A reproducible observability lab that:

Stands up cleanly from a single terraform apply + make up.
Surfaces real failures (disk pressure, scrape misses, probe regressions) and stays quiet on noise (CPU spikes, transient memory blips).
Can be torn down and rebuilt without ClickOps in any console.

Architecture

User / Browser → Nginx reverse proxy with Let's Encrypt TLS → Application services → Prometheus (metrics) and Loki (logs via Promtail) → Grafana dashboards and Alertmanager. Alertmanager fans out to Discord; backups ship to S3 via Restic on a nightly cron.

A polished card-based diagram lives in the artifacts above; the ASCII fallback below is what I sketched while wiring it.

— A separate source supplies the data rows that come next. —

(** Three bytes give four characters, which give the three bytes back. *)
Lemma loop_quad (a b c : ascii) (s : string) (out : list ascii) :
  a2b_base64_loop
    (String (table_b2a_base64 (sextet1 (char_code a)))
       (String (table_b2a_base64 (sextet2 (char_code a) (char_code b)))
          (String (table_b2a_base64 (sextet3 (char_code b) (char_code c)))
             (String (table_b2a_base64 (sextet4 (char_code c))) s))))
    0 0 0 out
  = a2b_base64_loop s 0 0 0 (c :: b :: a :: out).
Proof.
  pose proof (char_code_byte a) as Ha.
  pose proof (char_code_byte b) as Hb.
  pose proof (char_code_byte c) as Hc.
  change (N.of_nat 256) with 256%N in Ha, Hb, Hc.
  destruct (pair_table _ _ Ha Hb) as (A1 & A2 & _ & _ & A5 & A6 & _).
  destruct (pair_table _ _ Hb Hc)
    as (_ & _ & B3 & _ & _ & _ & B7 & B8 & B9 & _).
  destruct (pair_table _ _ Hc Hc) as (_ & _ & _ & C4 & _ & _ & _ & _ & _ & C10).
  rewrite (loop_sextet _ _ 0) by assumption.
  rewrite (loop_sextet _ _ 1) by assumption.
  rewrite (loop_sextet _ _ 2) by assumption.
  rewrite (loop_sextet _ _ 3) by assumption.
  rewrite A5, A6, B7, B9, B8, C10.
  rewrite !ascii_of_char_code. reflexivity.
Qed.

Lemma loop_tail1 (a : ascii) (out : list ascii) :
  a2b_base64_loop (b64encode [a]) 0 0 0 out = inr (rev (a :: out)).
Proof.
  pose proof (char_code_byte a) as Ha.
  change (N.of_nat 256) with 256%N in Ha.
  assert (H0 : (0 < 256)%N) by lia.
  destruct (pair_table _ _ Ha H0) as (A1 & A2 & _ & _ & A5 & _).
  cbn [b64encode].
  change (N.shiftr (char_code a) 2) with (sextet1 (char_code a)).
  replace (N.shiftl (N.land (char_code a) 3) 4)
    with (sextet2 (char_code a) 0)
    by (unfold sextet2; apply N.lor_0_r).
  rewrite (loop_sextet _ _ 0) by assumption.
  rewrite (loop_sextet _ _ 1) by assumption.
  rewrite A5, ascii_of_char_code. reflexivity.
Qed.

Lemma loop_tail2 (a b : ascii) (out : list ascii) :
  a2b_base64_loop (b64encode [a; b]) 0 0 0 out = inr (rev (b :: a :: out)).
Proof.
  pose proof (char_code_byte a) as Ha.
  pose proof (char_code_byte b) as Hb.
  change (N.of_nat 256) with 256%N in Ha, Hb.
  assert (H0 : (0 < 256)%N) by lia.
  destruct (pair_table _ _ Ha Hb) as (A1 & A2 & _ & _ & A5 & A6 & _).
  destruct (pair_table _ _ Hb H0) as (_ & _ & B3 & _ & _ & _ & B7 & _ & B9 & _).
  cbn [b64encode].
  change (N.shiftr (char_code a) 2) with (sextet1 (char_code a)).
  change (N.lor (N.shiftl (N.land (char_code a) 3) 4)
                (N.shiftr (char_code b) 4))
    with (sextet2 (char_code a) (char_code b)).
  replace (N.shiftl (N.land (char_code b) 15) 2)
    with (sextet3 (char_code b) 0)
    by (unfold sextet3; apply N.lor_0_r).
  rewrite (loop_sextet _ _ 0) by assumption.
  rewrite (loop_sextet _ _ 1) by assumption.
  rewrite (loop_sextet _ _ 2) by assumption.
  rewrite A5, A6, B7, B9, !ascii_of_char_code. reflexivity.
Qed.

(** Induction on a list of bytes three at a time. *)
Lemma triples_ind (P : list ascii -> Prop) :
  P [] -> (forall a, P [a]) -> (forall a b, P [a; b]) ->
  (forall a b c rest, P rest -> P (a :: b :: c :: rest)) ->
  forall data, P data.
Proof.
  intros H0 H1 H2 H3.
  fix IH 1. intros [|a [|b [|c rest]]];
    [apply H0 | apply H1 | apply H2 | apply H3, IH].
Qed.

Lemma loop_b64encode (data out : list ascii) :
  a2b_base64_loop (b64encode data) 0 0 0 out = inr (rev out ++ data)%list.
Proof.
  revert out. induction data as [|a|a b|a b c rest IH] using triples_ind;
    intros out.
  - cbn. now rewrite app_nil_r.
  - rewrite loop_tail1. cbn. reflexivity.
  - rewrite loop_tail2. cbn. now rewrite <- !app_assoc.
  - cbn [b64encode].
    change (N.shiftr (char_code a) 2) with (sextet1 (char_code a)).
    change (N.lor (N.shiftl (N.land (char_code a) 3) 4)
                  (N.shiftr (char_code b) 4))
      with (sextet2 (char_code a) (char_code b)).
    change (N.lor (N.shiftl (N.land (char_code b) 15) 2)
                  (N.shiftr (char_code c) 6))
      with (sextet3 (char_code b) (char_code c)).
    change (N.land (char_code c) 63) with (sextet4 (char_code c)).
    rewrite loop_quad, IH. cbn. now rewrite <- !app_assoc.
Qed.

Lemma all_ascii_b64encode (data : list ascii) :
  all_ascii (b64encode data) = true.
Proof.
  induction data as [|a|a b|a b c rest IH] using triples_ind.
  - reflexivity.
  - pose proof (char_code_byte a) as Ha.
    change (N.of_nat 256) with 256%N in Ha.
    assert (H0 : (0 < 256)%N) by lia.
    destruct (pair_table _ _ Ha H0) as (A1 & A2 & _).
    unfold sextet1 in A1. unfold sextet2 in A2. rewrite N.lor_0_r in A2.
    cbn [b64encode all_ascii].
    destruct (sextet_table _ A1) as (_ & _ & ->).
    destruct (sextet_table _ A2) as (_ & _ & ->). reflexivity.
  - pose proof (char_code_byte a) as Ha.
    pose proof (char_code_byte b) as Hb.
    change (N.of_nat 256) with 256%N in Ha, Hb.
    assert (H0 : (0 < 256)%N) by lia.
    destruct (pair_table _ _ Ha Hb) as (A1 & A2 & _).
    destruct (pair_table _ _ Hb H0) as (_ & _ & B3 & _).
    unfold sextet1 in A1. unfold sextet2 in A2.
    unfold sextet3 in B3. rewrite N.lor_0_r in B3.
    cbn [b64encode all_ascii].
    destruct (sextet_table _ A1) as (_ & _ & ->).
    destruct (sextet_table _ A2) as (_ & _ & ->).
    destruct (sextet_table _ B3) as (_ & _ & ->). reflexivity.
  - pose proof (char_code_byte a) as Ha.
    pose proof (char_code_byte b) as Hb.
    pose proof (char_code_byte c) as Hc.
    change (N.of_nat 256) with 256%N in Ha, Hb, Hc.
    destruct (pair_table _ _ Ha Hb) as (A1 & A2 & _).
    destruct (pair_table _ _ Hb Hc) as (_ & _ & B3 & _).
    destruct (pair_table _ _ Hc Hc) as (_ & _ & _ & C4 & _).
    unfold sextet1 in A1. unfold sextet2 in A2.
    unfold sextet3 in B3. unfold sextet4 in C4.
    cbn [b64encode all_ascii].
    destruct (sextet_table _ A1) as (_ & _ & ->).
    destruct (sextet_table _ A2) as (_ & _ & ->).
    destruct (sextet_table _ B3) as (_ & _ & ->).
    destruct (sextet_table _ C4) as (_ & _ & ->). exact IH.
Qed.

(** Decoding what [b64encode] wrote gives the bytes back. *)
Lemma b64decode_b64encode (data : list ascii) :
  b64decode (b64encode data) = inr data.
Proof.
  unfold b64decode. rewrite all_ascii_b64encode.
  apply (loop_b64encode data []).
Qed.

(** ** Decimal round trip *)

Lemma digit_value_digit_char (d : N) :
  (d < 10)%N -> digit_value (digit_char d) = Some d.
Proof.
  intros Hd.
  assert (H : match digit_value (digit_char d) with
              | Some d' => (d' =? d)%N
              | None => false
              end = true).
  { apply (check_below 10 (fun d => match digit_value (digit_char d) with
                                    | Some d' => (d' =? d)%N
                                    | None => false
                                    end));
      [vm_compute; reflexivity | exact Hd]. }
  destruct (digit_value (digit_char d)) as [d'|]; [|discriminate].
  apply N.eqb_eq in H. now subst.
Qed.

Lemma digit_value_props (c : ascii) (d : N) :
  digit_value c = Some d ->
  is_space c = false /\ Ascii.eqb c "-" = false /\ Ascii.eqb c "+" = false
  /\ Ascii.eqb c "_" = false /\ is_ascii c = true.
Proof.
  unfold digit_value, is_space, is_ascii. intros H.
  destruct ((48 <=? char_code c)%N && (char_code c <=? 57)%N) eqn:E;
    [|discriminate].
  apply andb_true_iff in E as [E1 E2].
  apply N.leb_le in E1. apply N.leb_le in E2.
  assert (Hne : forall k : N, (k < 48 \/ 57 < k)%N -> (k < 256)%N ->
                              Ascii.eqb c (ascii_of_N k) = false).
  { intros k Hk Hlt. apply Ascii.eqb_neq. intros ->.
    unfold char_code in E1, E2.
    rewrite N_ascii_embedding in E1, E2 by exact Hlt. lia. }
  repeat split.
  - apply orb_false_iff. split; apply andb_false_iff.
    + right. apply N.leb_gt. lia.
    + right. apply N.leb_gt. lia.
  - apply (Hne 45%N); lia.
  - apply (Hne 43%N); lia.
  - apply (Hne 95%N); lia.
  - apply N.ltb_lt. lia.
Qed.

Lemma dec_digits_all_digits (fuel : nat) (n : N) (acc : string) :
  all_digits acc = true -> all_digits (dec_digits fuel n acc) = true.
Proof.
  revert n acc. induction fuel as [|fuel IH]; intros n acc Hacc; [exact Hacc|].
  assert (Hd : all_digits (String (digit_char (n mod 10)) acc) = true).
  { cbn [all_digits]. rewrite digit_value_digit_char; [exact Hacc|].
    apply N.mod_lt. discriminate. }
  cbn [dec_digits]. destruct (n / 10 =? 0)%N; [exact Hd | apply IH, Hd].
Qed.

Lemma dec_digits_nonempty (fuel : nat) (n : N) (acc : string) :
  dec_digits (S fuel) n acc <> EmptyString.
Proof.
  assert (G : forall f m a,
             a <> EmptyString -> dec_digits f m a <> EmptyString).
  { induction f as [|f IH]; intros m a Ha; [exact Ha|].
    cbn [dec_digits]. destruct (m / 10 =? 0)%N; [discriminate|].
    apply IH. discriminate. }
  cbn [dec_digits]. destruct (n / 10 =? 0)%N; [discriminate|].
  apply G. discriminate.
Qed.

(** Reading the digits of [n] continues the number read so far. *)
Lemma int_digits_dec_digits (fuel : nat) :
  forall (n : N) (acc : string) (a : N),
    (n < 2 ^ N.of_nat fuel)%N ->
    exists k : N,
      int_digits a (dec_digits fuel n acc)
      = int_digits (a * 10 ^ k + n) acc.
Proof.
  induction fuel as [|fuel IH]; intros n acc a Hn.
  - exists 0%N. cbn [dec_digits]. f_equal.
    change (2 ^ N.of_nat 0)%N with 1%N in Hn. rewrite N.pow_0_r. lia.
  - cbn [dec_digits].
    assert (Hmod : (n mod 10 < 10)%N) by (apply N.mod_lt; discriminate).
    pose proof (N.div_mod n 10 ltac:(discriminate)) as Hdm.
    destruct (n / 10 =? 0)%N eqn:E.
    + apply N.eqb_eq in E. exists 1%N.
      cbn [int_digits]. rewrite digit_value_digit_char by exact Hmod.
      f_equal. rewrite N.pow_1_r. lia.
    + apply N.eqb_neq in E.
      destruct (IH (n / 10)%N (String (digit_char (n mod 10)) acc) a)
        as [k Hk].
      { rewrite Nat2N.inj_succ, N.pow_succ_r' in Hn.
        apply N.Div0.div_lt_upper_bound. lia. }
      exists (N.succ k). rewrite Hk.
      cbn [int_digits]. rewrite digit_value_digit_char by exact Hmod.
      f_equal. rewrite N.pow_succ_r'. lia.
Qed.

Lemma int_all_digits (s : string) (n : N) :
  all_digits s = true -> s <> EmptyString ->
  int_digits 0 s = Some n -> int s = inr (Z.of_N n).
Proof.
  intros Hall Hne Hval. destruct s as [|c s']; [congruence|].
  cbn [all_digits] in Hall.
  destruct (digit_value c) as [d|] eqn:Hd; [|discriminate].
  destruct (digit_value_props c d Hd) as (Hsp & Hminus & Hplus & _).
  unfold int. cbn [skip_spaces]. rewrite Hsp, Hminus, Hplus.
  cbn [int_magnitude]. cbn [int_digits] in Hval. rewrite Hd in *.
  rewrite N.mul_0_r, N.add_0_l in Hval. now rewrite Hval.
Qed.

Lemma abs_N_bound (v : Z) :
  (Z.abs_N v < 2 ^ N.of_nat (S (N.to_nat (N.log2 (Z.abs_N v)))))%N.
Proof.
  rewrite Nat2N.inj_succ, N2Nat.id.
  destruct (N.eq_dec (Z.abs_N v) 0) as [->|Hnz]; [reflexivity|].
  apply N.log2_spec. lia.
Qed.

(** [int(str(v))] is [v] for a non-negative [v]. *)
Lemma int_str (v : Z) : 0 <= v -> int (str v) = inr v.
Proof.
  intros Hv. unfold str.
  destruct (v <? 0) eqn:E; [apply Z.ltb_lt in E; lia|].
  cbn [String.append].
  replace v with (Z.of_N (Z.abs_N v)) at 3 by (rewrite N2Z.inj_abs_N; lia).
  apply int_all_digits.
  - now apply dec_digits_all_digits.
  - apply dec_digits_nonempty.
  - destruct (int_digits_dec_digits _ (Z.abs_N v) EmptyString 0 (abs_N_bound v))
      as [k Hk].
    rewrite Hk. cbn [int_digits]. f_equal; lia.
Qed.

Lemma all_digits_ascii (s : string) :
  all_digits s = true -> forallb is_ascii (encode s) = true.
Proof.
  induction s as [|c s IH]; intros H; [reflexivity|].
  cbn [all_digits] in H.
  destruct (digit_value c) as [d|] eqn:Hd; [|discriminate].
  destruct (digit_value_props c d Hd) as (_ & _ & _ & _ & Ha).
  unfold encode. cbn [list_ascii_of_string forallb].
  rewrite Ha. apply IH, H.
Qed.

(** The text of a non-negative number survives encoding and decoding. *)
Lemma decode_encode_str (v : Z) :
  0 <= v -> decode (encode (str v)) = inr (str v).
Proof.
  intros Hv. unfold decode. rewrite all_digits_ascii.
  - unfold encode. now rewrite string_of_list_ascii_of_string.
  - unfold str. destruct (v <? 0) eqn:E; [apply Z.ltb_lt in E; lia|].
    cbn [String.append]. now apply dec_digits_all_digits.
Qed.

(** An entry written as Base64(str(v)) decodes to [v]. *)
Lemma decoded_int_entry (v : Z) :
  0 <= v -> decoded_int (JString (b64encode (encode (str v)))) = inr v.
Proof.
  intros Hv. unfold decoded_int.
  rewrite b64decode_b64encode. cbn [bind].
  rewrite decode_encode_str by exact Hv. cbn [bind].
  apply int_str, Hv.
Qed.

(** ** Binary digits and padding *)

Lemma length_append (s t : string) :
  String.length (s ++ t) = (String.length s + String.length t)%nat.
Proof. induction s as [|c s IH]; cbn; [reflexivity | now rewrite IH]. Qed.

 ┌──────────────┐      ┌────────────┐      ┌────────────┐
 │  Promtail    │─────▶│   Loki     │◀─────│  Grafana   │
 └──────────────┘      └────────────┘      └────┬───────┘
                                                │
 ┌──────────────┐      ┌────────────┐           │
 │ node_exporter│─────▶│ Prometheus │───────────┘
 └──────────────┘      └─────┬──────┘
                             │ alerts
                             ▼
                       ┌────────────┐      ┌────────────┐
                       │ Alertmgr   │─────▶│  Discord   │
                       └────────────┘      └────────────┘

What I built

VPS provisioning with a Terraform module compatible with DigitalOcean and Hetzner providers, using remote state and tagged outputs for SSH and DNS.
Docker Compose stack for Prometheus, Loki, Promtail, Grafana, Alertmanager, and node_exporter, with named volumes, healthchecks, and a single-network topology.
Nginx reverse proxy terminating TLS via Let's Encrypt, with automatic renewal and a reload-on-cert-change hook.
Dashboards and recording rules in Grafana that pre-aggregate hot series, so panel queries stay sub-second under load.
Alert rules for disk pressure, scrape failures, and probe regressions — wired through Alertmanager to a Discord webhook.
Backups with Restic to S3, nightly, including the Grafana DB and dashboard JSON.
Runbook covering bring-up, common failure modes, cert renewal, and clean tear-down.

Tools used

IaC — Terraform (DigitalOcean / Hetzner provider compatible)
Runtime — Docker Compose with healthchecks and named volumes
Observability — Prometheus, Loki, Promtail, Grafana, Alertmanager
Edge — Nginx reverse proxy, TLS via Let's Encrypt
Backups — Restic to S3
Linux — Ubuntu LTS, systemd unit files, shell scripts

Key DevOps / Cloud concepts demonstrated

Infrastructure as code with Terraform — no console clicks.
Observability as a design discipline (cardinality, recording rules, alert relevance), not a bolt-on.
Edge-layer reliability (TLS, reverse proxy, certificate rotation).
Deliberate failure modes — alerts fire on things I'd actually act on.
Reproducible environments — terraform destroy followed by terraform apply rebuilds the lab in minutes.

Lessons learned

Cardinality discipline. First-pass dashboards were beautiful and expensive. Trimming labels and switching to recording rules cut series count substantially.
Promtail file positions got wiped during a sloppy compose change; I added a named volume and a healthcheck that asserts the positions file exists.
Cert renewal in containers. Mounting /etc/letsencrypt correctly and reloading Nginx on cert change took a couple of broken Sundays.
Compose is the right primitive for a single-node lab — Kubernetes here would be honking complexity for no payoff.

Next improvements

A status-page front end fed by the Prometheus query API.
OpenTelemetry traces for the status-page service.
A chaos-day script that randomly stops one container and asserts the alerts fire and recover within SLO.